Did You Know..? Vol. 2
a primer on publishing in audio
In the first post in this series, we explained the Per Finished Hour rate structure. This time we’ll look at all the different elements that go into producing an audiobook. When you're getting estimates on audiobook production, whether that's from a narrator or production company, it may be helpful to know what should be included in a full production. That way you can avoid unexpected costs.
We hope this post will also give you some clarity on the amount of work that goes into creating each and every audiobook!
In addition to the narrator, the other roles in audiobook production include: producer, engineer, proofer, and editor. There are a handful of narrators who wear all these hats, but that's unusual. Most authors will agree that while it may be cost-effective (or enjoyable) to take on some of the roles that go into publishing a book, it's unwise to try to play all the roles. When each individual can specialize and increase their skills in the various areas, production goes more smoothly and efficiently and tends to create a better product. Additionally, it can be useful to have a number of ears on a project to keep errors low and production values high.

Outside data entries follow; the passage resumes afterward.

(* ===== verification/Gpu.v ===== *)
(** * The graphics card: drivers/gpu.h and drivers/gpu.c

    The driver draws into a back buffer in memory and copies it to the mapped
    video memory once per frame.  The static variables are the record [gpu];
    the two buffers are lists of bytes and every [memcpy] is checked against
    their bounds.

    [x_res] and [y_res] are the fields of [gpu_res_info]; the file-level
    statics with the same names are never assigned, which is why [aux_clear]
    passes two zeros. *)

From S2P Require Import Prelude Machine Geometry Picture.

Definition INDEX_MODE : Z := 0.
Definition DIRECT_MODE : Z := 1.

(** The fields of lcom/vbe.h's [vbe_mode_info_t] the driver reads. *)
Record vbe_mode_info : Type := mkVbe {
  XResolution : Z;
  YResolution : Z;
  BitsPerPixel : Z;
  MemoryModel : Z;
  RedMaskSize : Z;
  RedFieldPosition : Z;
  GreenMaskSize : Z;
  GreenFieldPosition : Z;
  BlueMaskSize : Z;
  BlueFieldPosition : Z;
  PhysBasePtr : Z;
}.

(** lcom/xpm.h *)
Inductive xpm_image_type : Type :=
  | XPM_INDEXED | XPM_1_5_5_5 | XPM_5_6_5 | XPM_8_8_8 | XPM_8_8_8_8
  | XPM_GRAY_1_5_5_5 | XPM_GRAY_5_6_5 | XPM_GRAY_8_8_8 | XPM_GRAY_8_8_8_8
  | INVALID_XPM.

#[export] Instance xpm_image_type_eq_dec : EqDecision xpm_image_type.
Proof. solve_decision. Defined.

Record xpm_image : Type := mkImage {
  img_type : xpm_image_type;
  img_width : Z;
  img_height : Z;
  img_size : Z;
  img_bytes : list Z;
}.

Record gpu : Type := mkGpu {
  x_res : Z;
  y_res : Z;
  bits_per_pixel : Z;
  bytes_per_pixel : Z;
  red_mask : Z * Z;
  green_mask : Z * Z;
  blue_mask : Z * Z;
  color_mode : Z;
  mem_range : Z * Z;
  vram_size : Z;
  video_mem : list Z;
  backbuffer : list Z;
}.

Definition gpu_zero : gpu :=
  mkGpu 0 0 0 0 (0, 0) (0, 0) (0, 0) 0 (0, 0) 0 [] [].

Definition set_backbuffer (b : list Z) (g : gpu) : gpu :=
  mkGpu (x_res g) (y_res g) (bits_per_pixel g) (bytes_per_pixel g) (red_mask g)
    (green_mask g) (blue_mask g) (color_mode g) (mem_range g) (vram_size g)
    (video_mem g) b.
Definition set_video_mem (v : list Z) (g : gpu) : gpu :=
  mkGpu (x_res g) (y_res g) (bits_per_pixel g) (bytes_per_pixel g) (red_mask g)
    (green_mask g) (blue_mask g) (color_mode g) (mem_range g) (vram_size g)
    v (backbuffer g).

(** The video calls that answer more than a status. *)
Class Video (W : Type) : Type := {
  video_mode_info : Z -> W -> (Z * vbe_mode_info) * W;
  (** [vm_map_phys]: the mapped bytes, or [MAP_FAILED]. *)
  video_map : Z -> Z -> W -> option (list Z) * W;
}.

Definition memcpy_to_backbuffer (location : Z) (bs : list Z) : M gpu unit :=
  g ← get;
  b ← lift_res (block_write (backbuffer g) location bs);
  put (set_backbuffer b g).

(** The parameters are already converted: [uint16_t], [uint16_t], [uint32_t]. *)
Definition gpu_draw_pixel (x y color : Z) : M gpu Z :=
  g ← get;
  if (x_res g <=? x) || (y_res g <=? y) then mret 0
  else if (x <? 0) || (y <? 0) then mret 0
  else
    row ← int (y * x_res g);
    index ← int (row + x);
    offset ← int (index * bytes_per_pixel g);
    let location := u32 offset in
    if 4 <? bytes_per_pixel g then fail OutOfBounds else
    memcpy_to_backbuffer location (le_bytes (Z.to_nat (bytes_per_pixel g)) color) ;;
    mret 0.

In the past, the majority of audiobooks were produced with a director and/or engineer in the studio with the narrator during the whole recording process. Due to budget constraints and evolving technology, this has become rare. These days, narrators record alone in a studio, directing their own performances and keeping an eye (and at least one ear) on the recording equipment.
Here’s a quick overview:
Studio Engineer – this person sets up the studio space and the recording equipment, making sure that microphone placement and equipment levels are just right. A narrator with a home studio will often hire an engineer to set everything up and then keep it consistent for all projects.
Proofer – this person listens to the initial recording of the book while reading the manuscript and records any errors the narrator makes, including mispronunciations, misreads and/or extraneous noises. The narrator is sent a list as well as “voice match” audio files and then re-records those sections. This is called doing “corrections” or “pickups”.
Editor – this person digitally removes extraneous sounds, adjusts the lengths of silence between chapters and sections, and edits in any corrections. In the olden days, an editor would start with a “straight record” and have to remove all the bad takes/mistakes. (In the olden olden days, this was done with a razor blade on actual tape!). These days, most narrators do a “punch record”, which allows them to turn in only the final takes.
Mastering Engineer - this person performs the final processing that sweetens the sound, providing crispness and clarity as needed, as well as evening out volume levels over the course of the production so that nothing will distract the listener from the story itself. This is particularly crucial, perhaps even challenging, when more than one narrator is recording the book, to ensure consistency through the voice changes.
Director – this person listens to the narrator while she records, making sure that character choices and pronunciations are consistent. He may also consult with the narrator on tone and pacing. While many professional narrators now self-direct, we all have found working with a director in the past or on occasion very helpful. Sometimes directors will even work remotely via Skype.
Which roles should the author play, if any?
One step we definitely recommend: once you've got your final files in hand, either listen to the book yourself or recruit a trusted beta listener or friend to listen while reading the text. This will give you the reassurance that the audio is error free. (One hint for indie authors: narrators tend to be the best proofreaders. I often listen to my books and discovered errors the best proofers miss, then go back and change the ebook files to match!)
Unless you're a trained actor and voice artist, we generally don't recommend narrating your own books. If you choose to do so, it's highly recommended to work in a recording studio with an engineer and director who have experience producing audiobooks. (Note that books are recorded quite differently from music or even other voiceovers.)
If you're an audiobook fan with favorite narrators in your genre and you enjoy all the nitpicky detail work of publishing, you may choose to produce your audiobook yourself, or oversee the production by hiring a narrator to who will hire the proofer, engineer and editor.
If neither of the above are true, working with an audiobook production company is a great choice. Not only do such companies have all the post-production roles covered, but they often have relationships with narrators and can work with you to find the best talent for your budget.